◆ Problem details ◆
Produce a copy of every line in the records that holds the string "apply".

◆ Records for the exercise ◆
──────────────────────────────

(** A stream called [playlist] is not found by the short name of its playlist. *)
Example hls_playlist_stream_lost :
  GetRequestInfo (parseUrlPath (str "/hls/playlist.m3u8") []) (str "/tmp") =
    Ret (mkRequestInfo (str "hls") (str "/tmp/hls/playlist.m3u8")).
Proof. by vm_compute. Qed.

Lemma hls_request_finds_file_witness :
  let s := str "live-1" in
  let out := GetMuxerOutPath (str "/tmp/lal/hls/") s in
  let req uri := GetRequestInfo (parseUrlPath uri []) (str "/tmp/lal/hls/") in
  req (str "/hls" ++ str "/" ++ GetTsFileName s 3 1620540712084) =
    Ret (mkRequestInfo s (GetTsFileNameWithPath out (GetTsFileName s 3 1620540712084))) ∧
  req (str "/hls" ++ str "/" ++ s ++ str "/playlist.m3u8") = Ret (mkRequestInfo s (GetLiveM3u8FileName out s)) ∧
  req (str "/hls" ++ str "/" ++ s ++ str "/record.m3u8") = Ret (mkRequestInfo s (GetRecordM3u8FileName out s)) ∧
  (s ≠ (str "playlist") → s ≠ (str "record") →
   req (str "/hls" ++ str "/" ++ s ++ str ".m3u8") = Ret (mkRequestInfo s (GetLiveM3u8FileName out s))).
Proof.
  apply (hls_request_finds_file (str "/tmp/lal/hls/") (str "/hls") [] (str "live-1") 3 1620540712084); [|lia..].
  split_and!; try done; by apply (bool_decide_eq_true_1 _).
Defined.
Definition set_fp (d : option Fd) (m : Muxer F) : Muxer F :=
  mkMuxer _ _ d (opened m) (fragTs m) (recordMaxFragDuration m) (nfrags m) (frag m) (frags m) (m_patpmt m) (videoSeen m)
    (fragLastTs m) (forceCutOnNextKey m) (forceCutOnNextAudioBoundary m).
Definition set_opened (b : bool) (m : Muxer F) : Muxer F :=
  mkMuxer _ _ (fp m) b (fragTs m) (recordMaxFragDuration m) (nfrags m) (frag m) (frags m) (m_patpmt m) (videoSeen m)
    (fragLastTs m) (forceCutOnNextKey m) (forceCutOnNextAudioBoundary m).
Definition set_times (ts last : Z) (m : Muxer F) : Muxer F :=
  mkMuxer _ _ (fp m) (opened m) ts (recordMaxFragDuration m) (nfrags m) (frag m) (frags m) (m_patpmt m) (videoSeen m)
    last (forceCutOnNextKey m) (forceCutOnNextAudioBoundary m).
Definition set_record_max (d : f64) (m : Muxer F) : Muxer F :=
  mkMuxer _ _ (fp m) (opened m) (fragTs m) d (nfrags m) (frag m) (frags m) (m_patpmt m) (videoSeen m)
    (fragLastTs m) (forceCutOnNextKey m) (forceCutOnNextAudioBoundary m).
Definition set_counts (n f : Z) (m : Muxer F) : Muxer F :=
  mkMuxer _ _ (fp m) (opened m) (fragTs m) (recordMaxFragDuration m) n f (frags m) (m_patpmt m) (videoSeen m)
    (fragLastTs m) (forceCutOnNextKey m) (forceCutOnNextAudioBoundary m).
Definition set_frags (l : list fragmentInfo) (m : Muxer F) : Muxer F :=
  mkMuxer _ _ (fp m) (opened m) (fragTs m) (recordMaxFragDuration m) (nfrags m) (frag m) l (m_patpmt m) (videoSeen m)
    (fragLastTs m) (forceCutOnNextKey m) (forceCutOnNextAudioBoundary m).
Definition set_patpmt (b : list Z) (m : Muxer F) : Muxer F :=
  mkMuxer _ _ (fp m) (opened m) (fragTs m) (recordMaxFragDuration m) (nfrags m) (frag m) (frags m) b (videoSeen m)
    (fragLastTs m) (forceCutOnNextKey m) (forceCutOnNextAudioBoundary m).
Definition set_seen (m : Muxer F) : Muxer F :=
  mkMuxer _ _ (fp m) (opened m) (fragTs m) (recordMaxFragDuration m) (nfrags m) (frag m) (frags m) (m_patpmt m) true
    (fragLastTs m) (forceCutOnNextKey m) (forceCutOnNextAudioBoundary m).
Definition set_force (k a : bool) (m : Muxer F) : Muxer F :=
  mkMuxer _ _ (fp m) (opened m) (fragTs m) (recordMaxFragDuration m) (nfrags m) (frag m) (frags m) (m_patpmt m) (videoSeen m)
    (fragLastTs m) k a.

──────────────────────────────

◆ Written response ◆
  apply (hls_request_finds_file (str "/tmp/lal/hls/") (str "/hls") [] (str "live-1") 3 1620540712084); [|lia..].
  split_and!; try done; by apply (bool_decide_eq_true_1 _).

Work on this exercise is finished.